Stored data entries:
- Opening Delimiter -

Lemma fillna0_length xs : length (Series.fillna0 xs) = length xs.
Proof. apply length_map. Qed.

Lemma shift1_length xs : length (Series.shift1 xs) = length xs.
Proof.
  destruct xs as [|x r]; [reflexivity|].
  unfold Series.shift1. cbn [length]. f_equal.
  induction r as [|y r IH] in x |- *; [reflexivity|].
  cbn [removelast length] in *. now rewrite IH.
Qed.

Lemma fillna0_of_Z (l : list Z) :
  Series.fillna0 (map F64.of_Z l) = map F64.of_Z l.
Proof.
  unfold Series.fillna0. rewrite map_map. apply map_ext.
  intros z. now rewrite of_Z_not_nan.
Qed.

Lemma position_column_cons z l :
  position_column (z :: l) = 0 :: map F64.of_Z (removelast (z :: l)).
Proof.
  unfold position_column, Series.shift1.
  change (map F64.of_Z (z :: l)) with (F64.of_Z z :: map F64.of_Z l).
  cbv beta iota.
  change (Series.fillna0 (nan :: ?t)) with (0 :: Series.fillna0 t).
  f_equal.
  change (F64.of_Z z :: map F64.of_Z l) with (map F64.of_Z (z :: l)).
  assert (R : forall l', removelast (map F64.of_Z l') = map F64.of_Z (removelast l')).
  { induction l' as [|a [|b l'] IH]; try reflexivity.
    change (removelast (map F64.of_Z (a :: b :: l')))
      with (F64.of_Z a :: removelast (map F64.of_Z (b :: l'))).
    rewrite IH. reflexivity. }
  rewrite R. apply fillna0_of_Z.
Qed.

- Closing Delimiter -

Exercise description.
Lines to set down from above: the line with "Series.fillna0 (map F64.of_Z", the line with "change (Series.fillna0 (nan", and every line between, each exactly as written.

Response below.
  Series.fillna0 (map F64.of_Z l) = map F64.of_Z l.
Proof.
  unfold Series.fillna0. rewrite map_map. apply map_ext.
  intros z. now rewrite of_Z_not_nan.
Qed.

Lemma position_column_cons z l :
  position_column (z :: l) = 0 :: map F64.of_Z (removelast (z :: l)).
Proof.
  unfold position_column, Series.shift1.
  change (map F64.of_Z (z :: l)) with (F64.of_Z z :: map F64.of_Z l).
  cbv beta iota.
  change (Series.fillna0 (nan :: ?t)) with (0 :: Series.fillna0 t).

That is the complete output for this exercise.